Norman Macleod, Kt., C.J.
1. This is a case stated for the opinion of the High Court by Mr. Bilimoria, Third Judge, under Section 69 of the Presidency Small Cause Courts. Act and Order XL VI, Rule 1, of the Code of Civil Procedure.
2. The facts are set out in the case, and the second question propounded is, whether, under the facts and circumstances as found, notice under Section 77 of the Indian Railways Act was necessary to be given, and whether the plaintiff not having given such notice could maintain the action. If that question is answered, as the Judge thinks it should be answered, in the affirmative, then there is nO necessity to deal with the first question.
3. The goods in question were consigned to the S.I. Railway to be carried to Wadi Bunder in Bombay via Erkulam, Jallarpet and Raichur. By some unfortunate mistake the goods went from Jallarpet via Madras all along the East Coast up to Waltair which is the terminal station of the M. & S.M. Railway, and at Waltair they were delivered to the Bengal Nagpur Railway which carried them on its line up to Ramkishtopore.
4. Eventually the goods reached Bombay in a damaged condition. The suit was filed to recover damages for the deterioration of the goods. It is contended by the plaintiff that there was no deterioration of goods within the meaning of Section 77 of the Indian Railways Act, and therefore notice was not necessary. The only possible basis for that argument would be a finding that the Railway Company had been guilty of some tortious act. But the evidence only points in this case to a mistake on the part of (he Railway Company's servants whereby a wrong label was attached to the wagon with the result that the wagon went by the wrong route. That may be a breach of the contract. It certainly cannot be described as a tortious or wrongful act. It seems to me obvious that this claim of the plaintiff comes within Section 77 which deals with claims for deterioration of the plaintiff's goods delivered to the Company to be carried by them. AS a matter of fact notice was given to the G. 1. P. Railway Company within six months. But unfortunately the plaintiff did not, realise that there were three Companies concerned, and, therefore, did not serve notices on the other two Companies; and clearly as the G.I.P. Railway Company were not liable for the acts of the M & S.M. Railway Company it was no use filing a suit against them. It was necessary to give notices to the other Companies and as the notices were not given within six months plaintiff cannot recover.

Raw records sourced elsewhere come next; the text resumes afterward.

Lemma listing_fetched_run (first : Member SearchResult)
    (rest : list (Member SearchResult)) (videos : list Video) :
  truthy key = true →
  env_fetch env (FetchVideos.searchURL channelID key)
  = FetchOk (Has (mkSearchData (Some (first :: rest)))) →
  map_items FetchVideos.to_video (first :: rest) = Returns videos →
  FetchVideos.handler env (Some d) st
  = mkRun (Returns tt)
      (<[job_key jobID :=
           <["videos" := VVideos videos]>
             (<["status" := VString "videos fetched"]> (read_record st jobID))]>
         (<[job_key jobID :=
              <["status" := VString "fetching videos"]>
                (read_record st jobID)]> st))
      [Log "info" "Fetching videos from yt channel";
       StateGet (job_key jobID);
       StateSet (job_key jobID)
         (<["status" := VString "fetching videos"]> (read_record st jobID));
       Fetch (FetchVideos.searchURL channelID key);
       Log "info" "Fetched videos";
       StateSet (job_key jobID)
         (<["videos" := VVideos videos]>
            (<["status" := VString "videos fetched"]> (read_record st jobID)));
       Emit (mkEvent "yt.videos.fetched"
               {[ "jobID" := jobID;
                  "videos" := VVideos videos;
                  "channelName" := prop d "channelName";
                  "email" := email ]})].
Proof.
  intros Hkey Hfetch Hmap. js_run. fold key channelID.
  rewrite Hkey, Hfetch. js_run. cbn [items]. rewrite Hmap. reflexivity.
Qed.

(** C7, as the code has it. When the listing call returns no item the job
    record ends with [status = "failed"] and [error = "no videos found"],
    and the step emits one [yt.videos.error] event carrying
    [{jobID, email, error}] with [error = "No videos found for channel"]. *)
Theorem listing_no_items_fails (ytData : SearchData) :
  truthy key = true →
  env_fetch env (FetchVideos.searchURL channelID key) = FetchOk (Has ytData) →
  FetchVideos.no_items ytData = true →
  let r := FetchVideos.handler env (Some d) st in
  let stored :=
    <["error" := VString "no videos found"]>
      (<["status" := VString "failed"]> (read_record st jobID)) in
  final r = <[job_key jobID := stored]> st
  ∧ stored !! "status" = Some (VString "failed")
  ∧ stored !! "error" = Some (VString "no videos found")
  ∧ emitted (ops r)
    = [mkEvent "yt.videos.error"
         {[ "jobID" := jobID;
            "email" := email;
            "error" := VString "No videos found for channel" ]}].
Proof.
  intros Hkey Hfetch Hnone. cbv zeta.
  rewrite (listing_no_items_run ytData) by assumption.
  cbn [emitted writes omap list_omap ops final].
  split; [apply insert_insert_eq|].
  split; [by rewrite lookup_insert_ne, lookup_insert_eq|].
  split; [apply lookup_insert_eq|done].
Qed.

End Listing.

(** C7 as stated fails here: the sample channel [UC000] has no upload, and
    the stored error is ["no videos found"], not the event's
    ["No videos found for channel"]. *)
Lemma no_videos_stored_error :
  let r := FetchVideos.handler sample_env (Some empty_resolved_event)
             sample_store in
  let stored :=
    <["error" := VString "no videos found"]>
      (<["status" := VString "failed"]> sample_job) in
  final r !! "job: j1" = Some stored
  ∧ stored !! "status" = Some (VString "failed")
  ∧ stored !! "error" = Some (VString "no videos found")
  ∧ stored !! "error" ≠ Some (VString "No videos found for channel").
Proof. cbv zeta. split; [|split; [|split]]; try reflexivity. discriminate. Qed.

5. It will, therefore, not be necessary to express an opinion on the first question whether on the facts as found in the judgment the Railway Companies can claim, exoneration from liability by virtue of the risk-note, Exhibit B, signed by the consignor.
6. Costs of the reference will be costs in the case. The Small Cause Court to decide who is to pay the costs. When it is decided then the costs are to be taxed on the scale as on the Original Side of this High Court.